Are there conditions in which SWOT-derived submesoscale fronts may be expected to predict hotspots of biodiversity or fish biomass?

To what degree is the patchiness of phytoplankton communities and of higher trophic levels (fish) related to filament dynamics? What are the possible synergies of SWOT with other satellite mission for ecological applications? This part of the project will aim at gathering nadir altimetry based evidence of meso- and large-scale structuring of marine ecosystems by SSH, and on the identification of in situ high resolution biological datasets (e.g., acoustic campaigns) ready for SWOT observations. At the same time, awareness will be raised among the community of marine ecologists on the possibility of using high resolution remote sensing for conservation issues by organizing interdisciplinary workshops.

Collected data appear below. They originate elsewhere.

Lemma render_throws (stack : nat) :
  (forall id role e,
     Visited ast role id -> role = AsModule \/ role = AsDecl ->
     renderModuleDecl JSON stack ast id = Throw e -> ProjectionError e) /\
  (forall id role e,
     Visited ast role id -> role = AsUnit \/ role = AsDecl ->
     renderTranslationUnitDecl JSON stack ast id = Throw e ->
     ProjectionError e) /\
  (forall id e,
     Visited ast AsDecl id ->
     renderAnyDecl JSON stack ast id = Throw e -> ProjectionError e).
Proof.
  induction stack as [| stack (IHmodule & IHunit & IHany)].
  - repeat split; intros; cbn in *;
      match goal with H : Throw _ = Throw _ |- _ => injection H as <- end;
      unfold ProjectionError; tauto.
  - assert (Hmodule : forall id role e,
               Visited ast role id -> role = AsModule \/ role = AsDecl ->
               renderModuleDecl JSON (S stack) ast id = Throw e ->
               ProjectionError e).
    { intros id role e Hvisited Hrole H.
      destruct (visited_in_bounds Hvisited) as [n Hnode].
      destruct (asModuleDecl_cases n) as [(d & -> & _) | Hthrow].
      - rewrite (renderModuleDecl_resolved JSON ast stack id Hnode) in H.
        destruct (mapM (renderTranslationUnitDecl JSON stack ast)
                    (ModuleDecl.sources d)) as [units | e'] eqn:Hunits;
          [discriminate |].
        injection H as <-.
        destruct (mapM_throw_from _ _ Hunits) as (s & Hs & Hthrow).
        apply (IHunit s AsUnit e'); [| now left | exact Hthrow].
        eapply visited_step; [exact Hvisited |].
        eapply refers_source; eassumption.
      - cbn [renderModuleDecl] in H. rewrite Hnode in H. cbn [bind] in H.
        rewrite Hthrow in H. injection H as <-.
        unfold ProjectionError. tauto. }
    assert (Hunit : forall id role e,
               Visited ast role id -> role = AsUnit \/ role = AsDecl ->
               renderTranslationUnitDecl JSON (S stack) ast id = Throw e ->
               ProjectionError e).
    { intros id role e Hvisited Hrole H.
      destruct (visited_in_bounds Hvisited) as [n Hnode].
      destruct (asTranslationUnit_cases n) as [(d & -> & _) | Hthrow].
      - rewrite (renderTranslationUnitDecl_resolved JSON ast stack id Hnode)
          in H.
        destruct (mapM (renderAnyDecl JSON stack ast)
                    (TranslationUnit.decls d)) as [items | e'] eqn:Hitems;
          [discriminate |].
        injection H as <-.
        destruct (mapM_throw_from _ _ Hitems) as (c & Hc & Hthrow).
        apply (IHany c e'); [| exact Hthrow].
        eapply visited_step; [exact Hvisited |].
        eapply refers_decl; eassumption.
      - cbn [renderTranslationUnitDecl] in H. rewrite Hnode in H.
        cbn [bind] in H. rewrite Hthrow in H. injection H as <-.
        unfold ProjectionError. tauto. }
    repeat split; try assumption.
    intros id e Hvisited H.
    destruct (visited_in_bounds Hvisited) as [n Hnode].
    destruct n as [| d | d | d | d | d | kind Hfresh].
    + rewrite (renderAnyDecl_missing JSON ast stack id Hnode) in H.
      discriminate.
    + rewrite (renderAnyDecl_function JSON ast stack id Hnode) in H.
      destruct (renderFunctionDecl JSON ast id) as [item | e'] eqn:Hitem;
        [discriminate |].
      injection H as <-.
      exact (renderFunctionDecl_throws Hvisited Hnode Hitem).
    + rewrite (renderAnyDecl_unit JSON ast stack id Hnode) in H.
      destruct (renderTranslationUnitDecl JSON stack ast id)
        as [item | e'] eqn:Hitem; [discriminate |].
      injection H as <-.
      exact (IHunit id AsDecl e' Hvisited (or_intror eq_refl) Hitem).
    + rewrite (renderAnyDecl_module JSON ast stack id Hnode) in H.
      destruct (renderModuleDecl JSON stack ast id)
        as [item | e'] eqn:Hitem; [discriminate |].
      injection H as <-.
      exact (IHmodule id AsDecl e' Hvisited (or_intror eq_refl) Hitem).
    + destruct (renderAnyDecl_product JSON ast stack id Hnode) as [item Hok].
      rewrite Hok in H. discriminate.
    + destruct (renderAnyDecl_parameter JSON ast stack id Hnode)
        as [item Hok].
      rewrite Hok in H. discriminate.
    + rewrite (renderAnyDecl_other JSON ast stack id Hnode) in H.
      discriminate.
Qed.
(** C5. When the key holds an entry and the clock reads a time after the
    entry's [expires], [get] returns [null], the key is removed from
    [localStorage] before [get] returns, and no item of a following
    [getStorageInfo()] carries the key. *)
Theorem get_expired_is_miss_and_delete key options (w : World Data) e :
  let k := (cachePrefix m ++ key)%string in
  let after := storage (snd (get m key options w)) in
  getItem k (storage w) = Some (Entry e) ->
  clock w (reads w) > expires e ->
  fst (get m key options w) = Normal None /\
  after = removeItem k (storage w) /\
  getItem k after = None /\
  forall it, In it (items (fst (getStorageInfo m after))) -> item_key it <> key.
Proof.
  intros k after Hg Hnow.
  assert (Hrun : get m key options w =
                 (Normal None,
                  {| storage := removeItem k (storage w); clock := clock w;
                     reads := S (reads w); setItem_calls := setItem_calls w |})).
  { unfold get, try_catch, bind, localStorage_getItem, on_storage.
    fold k. rewrite Hg. cbn.
    destruct (Z.gtb_spec (clock w (reads w)) (expires e)) as [_|Hle]; [|lia].
    reflexivity. }
  assert (Hafter : after = removeItem k (storage w)).
  { unfold after. now rewrite Hrun. }
  split; [now rewrite Hrun|].
  split; [exact Hafter|].
  split; [rewrite Hafter; apply getItem_removeItem_same|].
  intros it Hit Hkey.
  destruct (getStorageInfo_items m after it Hit) as [k' [e' [Hin [Hck ->]]]].
  pose proof (full_key_item_of m k' e' Hck) as Hfull.
  unfold full_key in Hfull. rewrite Hkey in Hfull. fold k in Hfull. subst k'.
  rewrite Hafter in Hin. apply removeItem_In in Hin as [_ Hne].
  now apply Hne.
Qed.

(** What [set] does after a refused first write. It runs
    [clearLowPriorityCache] once and calls [setItem] exactly once more; it
    returns the outcome of that second call and never throws. When the
    second call is refused too the store is the swept one, without the new
    entry. The sweep removes only cache keys that hold a priority below 50
    or a text that fails to parse, and it changes no value. On a store
    whose cache entries all parse it removes every cache entry of priority
    below 50. *)
Theorem set_refused_sweeps_and_retries_once key d options (w : World Data) e w1 :
  let k := (cachePrefix m ++ key)%string in
  let swept := clearLowPriorityCache m (storage w) in
  let retry := setItem_ok swept k (Entry e) in
  let result := set m key d options w in
  distinct_keys (storage w) ->
  make_entry m key d options w = (Normal e, w1) ->
  setItem_ok (storage w) k (Entry e) = false ->
  fst result = Normal retry /\
  setItem_calls (snd result) = (k, retry) :: (k, false) :: setItem_calls w /\
  storage (snd result) = (if retry then putItem k (Entry e) swept else swept) /\
  (retry = false -> getItem k (storage (snd result)) = getItem k swept) /\
  (forall k' v, getItem k' swept = Some v -> getItem k' (storage w) = Some v) /\
  (forall k' v,
      getItem k' (storage w) = Some v ->
      getItem k' swept = Some v \/
      (getItem k' swept = None /\ is_cache_key m k' = true /\
       match v with
       | Entry e' => priority e' < 50
       | Text _ => True
       end)) /\
  (parseable m (storage w) ->
   forall k' e',
     In (k', Entry e') (storage w) ->
     is_cache_key m k' = true ->
     priority e' < 50 ->
     getItem k' swept = None).
Proof.
  intros k swept retry result Hnd Hm Hok.
  destruct (make_entry_normal m _ _ _ _ _ _ Hm)
    as (_ & _ & _ & _ & _ & _ & Hst & Hcalls).
  assert (Hset := set_refused m key d options w e w1 Hm).
  rewrite Hst, Hcalls in Hset. specialize (Hset Hok). cbv zeta in Hset.
  fold k in Hset. fold swept in Hset. fold retry in Hset. fold result in Hset.
  assert (Hres : fst result = Normal retry /\
                 setItem_calls (snd result) = (k, retry) :: (k, false) :: setItem_calls w /\
                 storage (snd result) = (if retry then putItem k (Entry e) swept else swept)).
  { rewrite Hset. destruct retry; repeat split. }
  destruct Hres as (Hr & Hc & Hs).
  split; [exact Hr|]. split; [exact Hc|]. split; [exact Hs|].
  split; [intros E; rewrite Hs, E; reflexivity|].
  split; [|split].
  - intros k' v. now apply clearLowPriorityCache_keeps.
  - intros k' v. now apply clearLowPriorityCache_getItem.
  - intros Hp k' e' Hin Hck Hlow.
    now apply (clearLowPriorityCache_removes_low m (storage w) k' e').
Qed.

(** C8. When the key holds an entry that has not expired and matches the
    requested version, and the write-back of the new [lastAccessed] is
    refused by [localStorage.setItem], [get] removes the key and returns
    [null]: the read reports a miss and destroys a valid entry. *)
Theorem get_refused_writeback_deletes_entry key options (w : World Data) e :
  let k := (cachePrefix m ++ key)%string in
  let after := storage (snd (get m key options w)) in
  getItem k (storage w) = Some (Entry e) ->
  clock w (reads w) <= expires e ->
  version_mismatch options e = false ->
  setItem_ok (storage w) k (Entry (touch e (clock w (S (reads w))))) = false ->
  fst (get m key options w) = Normal None /\
  after = removeItem k (storage w) /\
  getItem k after = None.
Proof.
  intros k after Hg Hnow Hver Hok.
  assert (Hafter : fst (get m key options w) = Normal None /\
                   after = removeItem k (storage w)).
  { unfold after, get, try_catch, bind, localStorage_getItem, on_storage.
    fold k. rewrite Hg. cbn.
    destruct (Z.gtb_spec (clock w (reads w)) (expires e)) as [Hgt|_]; [lia|].
    rewrite Hver. unfold JSON_stringify. cbn.
    destruct (json_bytes (data e)); cbn.
    - unfold localStorage_setItem. cbn. rewrite Hok. cbn. now split.
    - now split. }
  destruct Hafter as [Hr Ha].
  split; [exact Hr|]. split; [exact Ha|].
  rewrite Ha. apply getItem_removeItem_same.
Qed.

Lemma priority_of_default table key :
  (forall pattern p, In (pattern, p) table -> includes pattern key = false) ->
  priority_of table key = 10.
Proof.
  induction table as [|[pattern p] table IH]; intros Hno; [reflexivity|].
  simpl. rewrite (Hno pattern p) by now left.
  apply IH. intros q r Hin. apply (Hno q r). now right.
Qed.

Lemma priority_of_first_match table key earlier pattern p later :
  table = earlier ++ (pattern, p) :: later ->
  (forall q r, In (q, r) earlier -> includes q key = false) ->
  includes pattern key = true ->
  priority_of table key = p.
Proof.
  intros -> Hnone Hhit. induction earlier as [|[q r] earlier IH]; simpl.
  - now rewrite Hhit.
  - rewrite (Hnone q r) by now left.
    apply IH. intros q' r' Hin. apply (Hnone q' r'). now right.
Qed.

(** C9. The entry a [set] call builds is the entry it stores: when the
    first write is accepted the store is the one the write and the
    eviction pass leave, when only the retry is accepted it is the swept
    store with the entry, and whenever [set] returns [true] and the key is
    still stored it holds that entry. When the options carry
    [priority = 0], the priority of that entry is the one derived from the
    key (that of the first pattern of the table the key contains, 10 when
    it contains none), and the call behaves as the same call without a
    priority. When the options carry
    [ttl = 0], the call behaves as the same call without a ttl, and as the
    same call with [ttl = 3600000]; when no [options.expires] is given the
    entry expires one hour after the second clock reading. *)
Theorem set_zero_priority_and_ttl_defaulted key d options (w : World Data) e w1 :
  let k := (cachePrefix m ++ key)%string in
  let swept := clearLowPriorityCache m (storage w) in
  let result := set m key d options w in
  let after := storage (snd result) in
  make_entry m key d options w = (Normal e, w1) ->
  (setItem_ok (storage w) k (Entry e) = true ->
   fst result = Normal true /\
   after = enforceStorageLimit m (putItem k (Entry e) (storage w))) /\
  (setItem_ok (storage w) k (Entry e) = false ->
   setItem_ok swept k (Entry e) = true ->
   fst result = Normal true /\ after = putItem k (Entry e) swept) /\
  (fst result = Normal true ->
   forall v, getItem k after = Some v -> v = Entry e) /\
  (opt_priority options = Some 0 ->
   priority e = getCachePriority m key /\
   (forall earlier pattern p later,
       cachePriorities m = earlier ++ (pattern, p) :: later ->
       (forall q r, In (q, r) earlier -> includes q key = false) ->
       includes pattern key = true ->
       priority e = p) /\
   ((forall pattern p, In (pattern, p) (cachePriorities m) ->
                       includes pattern key = false) ->
    priority e = 10) /\
   set m key d options w = set m key d (with_priority options None) w) /\
  (opt_ttl options = Some 0 ->
   (truthyZ (opt_expires options) = None ->
    expires e = clock w (S (reads w)) + 3600000) /\
   set m key d options w = set m key d (with_ttl options None) w /\
   set m key d options w = set m key d (with_ttl options (Some 3600000)) w).
Proof.
  intros k swept result after Hm.
  destruct (set_stores_entry m key d options w e w1 Hm) as (Hfirst & Hretry & Hheld).
  destruct (make_entry_normal m _ _ _ _ _ _ Hm) as (_ & _ & _ & Hexp & Hprio & _).
  split; [exact Hfirst|]. split; [exact Hretry|]. split; [exact Hheld|].
  split.
  - intros Hp. rewrite Hp in Hprio. cbn in Hprio.
    split; [exact Hprio|]. split; [|split].
    + intros earlier pattern p later Htable Hnone Hhit. rewrite Hprio.
      now apply (priority_of_first_match _ key earlier pattern p later).
    + intros Hno. rewrite Hprio. now apply priority_of_default.
    + destruct options as [ex tt pr ve ta me]. cbn in Hp. subst pr. reflexivity.
  - intros Ht. split; [|split].
    + intros Hx. rewrite Hx, Ht in Hexp. exact Hexp.
    + destruct options as [ex tt pr ve ta me]. cbn in Ht. subst tt. reflexivity.
    + destruct options as [ex tt pr ve ta me]. cbn in Ht. subst tt. reflexivity.
Qed.
Lemma concat_replicate_single (g : nat -> nat) (ps : list (nat * nat))
    (i : nat) (p : nat * nat) :
  ps !! i = Some p -> (forall j, j <> i -> g j = 0%nat) ->
  concat (imap (fun j q => replicate (g j) q) ps) = replicate (g i) p.
Proof.
  revert g i. induction ps as [|q ps IH]; intros g i Hi Hg.
  - discriminate.
  - destruct i as [|i]; simpl in *.
    + inversion Hi; subst.
      rewrite (concat_replicate_none (fun j => g (S j)))
        by (intros j; apply Hg; lia).
      apply app_nil_r.
    + rewrite (Hg 0%nat) by lia. simpl.
      apply (IH (fun j => g (S j)) i Hi). intros j Hj. apply Hg. lia.
Qed.

(** A mask that selects one sensor alone: the calls of the call are those
    for that sensor. *)
Lemma expectedResets_single (touchMask : Z) (st : state)
    (ps : list (nat * nat)) (i : nat) (p : nat * nat) :
  (i < 32)%nat -> ps !! i = Some p ->
  expectedResets touchMask (sensorBit i) true st ps
  = replicate (tripCount touchMask st i) p.
Proof.
  intros H32 Hi. unfold expectedResets.
  rewrite (concat_replicate_single _ ps i p Hi).
  - unfold resetCalls.
    rewrite selected_testbit, testbit_sensorBit, Nat.eqb_refl by assumption.
    replace (i <? 32)%nat with true by (symmetry; apply Nat.ltb_lt; exact H32).
    reflexivity.
  - intros j Hj. unfold resetCalls.
    rewrite selected_clear; [reflexivity|].
    rewrite testbit_sensorBit.
    destruct (Nat.eqb_spec i j); [congruence|reflexivity].
Qed.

Establishing links with the community of marine ecologists at this early stage is an important step towards promoting the use of SWOT data for conservation policies and marine resources management.

In Situ

What are the best sampling strategies and instrument platforms for accompanying SWOT with in situ multidisciplinary campaigns?

What are the key check out experiments that need to be carried out before the launch of SWOT? Although SWOT data will be available at any time for delayed time analyses, SWOT will also serve as real time instruments for adaptive in situ studies. In terms of resolution, and hence of (sub)mesoscale experiments, the opportunity of using high resolution SSH maps in real time applications is unprecedented and may be unique for many years. Considering that the time needed to secure ship time is two to five years (coastal and open ocean campaigns respectively), discussions should be engaged now, with the aim of identifying (i) the most interesting at sea experimental question to perform during the SWOT mission (ii) which regions and strategies would be best fit to exploit near real-time SWOT data, and (iii) how to coordinate SWOT-related in situ experiments with other countries. This project will focus in particular on the fast sampling phase, which is especially interesting for submesoscale experiments, thanks to its improved temporal resolution. The activity of this part will consist in workshops aimed at designing in situ strategies, "virtual" campaigns using the SWOT simulator, and check out in situ experiments, aimed at fine tuning novel high resolution sampling strategies specifically designed to match SWOT observations. We aim in particular at setting up an international consortium of groups which will be willing of performing in situ experiments in the SWOT cross-overs during the fast sampling phase with a shared protocol. The objective is to have a multi-site in survey of the ocean overflown by SWOT which will provide snapshot of the fine-scale ocean dynamics in different regional conditions.

Anticipated Results

We expect to reach a better comprehension of the link between sea surface height and three- dimensional ocean dynamics from the theoretical, numerical, and experimental viewpoint, so that we will be ready to exploit SWOT observations from its launch, with a special attention for the fast sampling phase and its high temporal coverage. The knowledge and tools developed by this project will contribute in particular to study fine-scale biophysical processes and notably nutrient upwelling, downwelling of organic matter, and the structuring effect of meso- and submesoscale features over the marine biodiversity and the trophic interactions.

References

Ferrari, R. (2011). Ocean science. A frontal challenge for climate models. Science (New York, N.Y.), 332(6027):316-7.

Lehahn, Y., d'Ovidio, F., and Koren, I. (2018). Satellite-based lagrangian view on phytoplankton dynamics. Annual Review of Marine Science, 10(1), in press.

Lévy, M., Ferrari, R., Franks, P.J.S., Martin, A.P., and Rivière, P. (2012). Bringing physics to life at the submesoscale. Geophysical Research Letters, 39:L14602.

Mahadevan, A. (2016). The Impact of Submesoscale Physics on Primary Productivity of Plankton. Annual Review of Marine Science, 8(1):161-184.

McGillicuddy Jr., D.J. (2014). Mechanisms of Physical-Biological-Biogeochemical Interaction at the Oceanic Mesoscale. Annual Review of Marine Science, 8(1).